How to calculate and produce count of empty aggregations
Opened this issue · 5 comments
Handling aggregations incrementally is tricky. For example, the simple query of
MATCH (n)
RETURN count(n)
should return a single row (containing 0
) for an empty database. So, the philosophical question is, for an empty aggregation set, do we return an 0
or nothing?
The issue can be demonstrated with a PostgreSQL console:
postgres=#
select count(a)
from (select 1 as a) as subq
where a = 2;
count
-------
0
(1 row)
However, if we aggregate for a
:
postgres=#
select count(a)
from (select 1 as a) as subq
where a = 2
group by a;
count
-------
(0 rows)
Or, if you think aggregating for a
is ugly, we can aggregate for b
:
postgres=#
select count(a)
from (select 1 as a, 1 as b) as subq
where a = 2
group by b;
count
-------
(0 rows)
The issues of handling null
s for OPTIONAL MATCH
clauses is also related...
It's worth checking the Postgres docs:
If a query contains aggregate function calls, but no GROUP BY clause, grouping still occurs: the result is a single group row (or perhaps no rows at all, if the single row is then eliminated by HAVING). The same is true if it contains a HAVING clause, even without any aggregate function calls or GROUP BY clause.

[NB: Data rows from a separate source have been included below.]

(** C10, as amended.  The empty batch succeeds with the empty list.  For
    a batch that passes both validations, whatever its tools' [execute]
    functions are: [parallel] returns a list exactly when every call
    [tools[i].execute(inputs[i])] succeeds, that is, returns a promise that
    is fulfilled; the list then has exactly one result per tool and its
    [i]-th element is the result of [tools[i].execute(inputs[i])].  When
    one of the calls fails, [parallel] returns no list.  For [async]
    functions that do not await, such as the tools of the integer stream,
    this is the case of [parallel] on the state of the tools: the [i]-th
    result is the one of [tools[i].execute(inputs[i])] in the state the
    calls before it left. *)
Theorem parallel_positional {W Out}
    (tools : list (ToolDefinition W Out)) (inputs : list Object) :
  accepted tools inputs = true ->
  (forall w, parallel ([] : list (ToolDefinition W Out)) [] w = (Fulfilled [], w))
  /\ (forall (does : nat -> Call Out) (rs : list Out),
        parallel_of tools inputs does = Some (Fulfilled rs) <->
        length rs = length tools
        /\ forall i, (i < length tools)%nat ->
             exists t r, does i = returns (settles t (Fulfilled r))
                         /\ rs !! i = Some r)
  /\ (forall w,
        parallel_of tools inputs (settled_calls tools inputs w) =
          Some (fst (parallel tools inputs w)))
  /\ (forall w,
        let promises := fst (calls (invocations tools inputs) w) in
        (forall p, p ∈ promises -> exists r, p = Fulfilled r) ->
        exists rs,
          fst (parallel tools inputs w) = Fulfilled rs
          /\ length rs = length tools
          /\ forall i tool, tools !! i = Some tool ->
               exists r, rs !! i = Some r
                 /\ fst (execute tool (inputs !! i) (state_before tools inputs w i))
                    = Fulfilled r).
Proof.
  intros Hacc. split; [done|]. split; [|split].
  - intros does rs. rewrite (parallel_of_accepted tools inputs does Hacc).
    set (cs := imap (fun i (_ : ToolDefinition W Out) => does i) tools).
    assert (length cs = length tools) as Hcs by apply length_imap.
    assert (forall i, (i < length tools)%nat -> cs !! i = Some (does i)) as Hlk.
    { intros i Hi. unfold cs. rewrite list_lookup_imap.
      destruct (lookup_lt_is_Some_2 tools i Hi) as [t ->]. done. }
    split.
    + destruct (map_calls cs) as [e|fs] eqn:Hmap; [discriminate|].
      apply map_calls_inr in Hmap.
      intros Hall%promise_all_fulfilled.
      pose proof (Forall2_length _ _ _ Hall) as Hlen.
      assert (length fs = length tools) as Hfs.
      { rewrite <- Hcs, Hmap. by rewrite length_fmap. }
      split; [lia|]. intros i Hi.
      destruct (lookup_lt_is_Some_2 fs i ltac:(lia)) as [f Hf].
      destruct (lookup_lt_is_Some_2 rs i ltac:(lia)) as [r Hr].
      destruct (Forall2_lookup_lr _ _ _ _ _ _ Hall Hf Hr) as [t ->].
      exists t, r. split; [|done].
      specialize (Hlk i Hi). rewrite Hmap, list_lookup_fmap, Hf in Hlk.
      by injection Hlk as <-.
    + intros [Hlen Hpos].
      assert (cs = map returns
                (map (fun c => match c with returns f => f | throws _ => pending end) cs))
        as Hret.
      { apply list_eq. intros i. rewrite !list_lookup_fmap.
        destruct (cs !! i) as [c|] eqn:Hc; [|done]. simpl.
        pose proof (lookup_lt_Some _ _ _ Hc) as Hi. rewrite Hcs in Hi.
        rewrite (Hlk i Hi) in Hc. injection Hc as <-.
        by destruct (Hpos i Hi) as (t & r & -> & _). }
      rewrite Hret, map_calls_returns. apply promise_all_fulfilled.
      apply Forall2_same_length_lookup. split; [by rewrite length_fmap; lia|].
      intros i f r. rewrite list_lookup_fmap. intros Hf Hr.
      pose proof (lookup_lt_Some _ _ _ Hr) as Hi. rewrite Hlen in Hi.
      rewrite (Hlk i Hi) in Hf. simpl in Hf. injection Hf as <-.
      destruct (Hpos i Hi) as (t & r' & -> & Hr'). exists t.
      rewrite Hr in Hr'. by injection Hr' as ->.
  - intros w. apply parallel_of_settled_calls.
  - intros w promises Hall.
    assert (forall i tool, tools !! i = Some tool ->
              promises !! i =
                Some (fst (execute tool (inputs !! i) (state_before tools inputs w i))))
      as Hpos.
    { intros i tool Ht. unfold promises, state_before.
      apply calls_lookup. by rewrite invocations_lookup, Ht. }
    destruct (all_fulfilled promises Hall) as (rs & Hrs & Hlk).
    exists rs. rewrite (parallel_accepted tools inputs w Hacc).
    fold promises. simpl. split; [done|].
    assert (length rs = length tools) as Hlen.
    { rewrite (all_length promises rs Hrs). unfold promises.
      by rewrite calls_length, invocations_length. }
    split; [exact Hlen|]. intros i tool Ht.
    specialize (Hpos i tool Ht). rewrite Hlk in Hpos.
    destruct (rs !! i) as [r|] eqn:Hr; [|done].
    exists r. split; [done|]. simpl in Hpos. by injection Hpos as <-.
Qed.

end of 7.2.3: https://www.postgresql.org/docs/9.6/static/queries-table-expressions.html#QUERIES-GROUP
via @jmarton
Related literature (thanks to @bergmanngabor): https://dl.acm.org/citation.cfm?id=137852
This causes BI Q7 to break.
A simplified version shows the issue:
MATCH (message2:Message)
OPTIONAL MATCH (message2:Message)<-[like:LIKES]-(p3:Person)
RETURN message2.id AS m, count(like) AS likes
ingraph results: List(ArrayBuffer((likes,1), (m,44)), ArrayBuffer((likes,1), (m,88)))
neo4j results: List(ArrayBuffer((likes,1), (m,44)), ArrayBuffer((likes,1), (m,88)), ArrayBuffer((likes,0), (m,99)))
The problem can be pinpointed to the following condition in AggregationNode
s:
if (oldValues != newValues)
Of course, this line is there for a reason...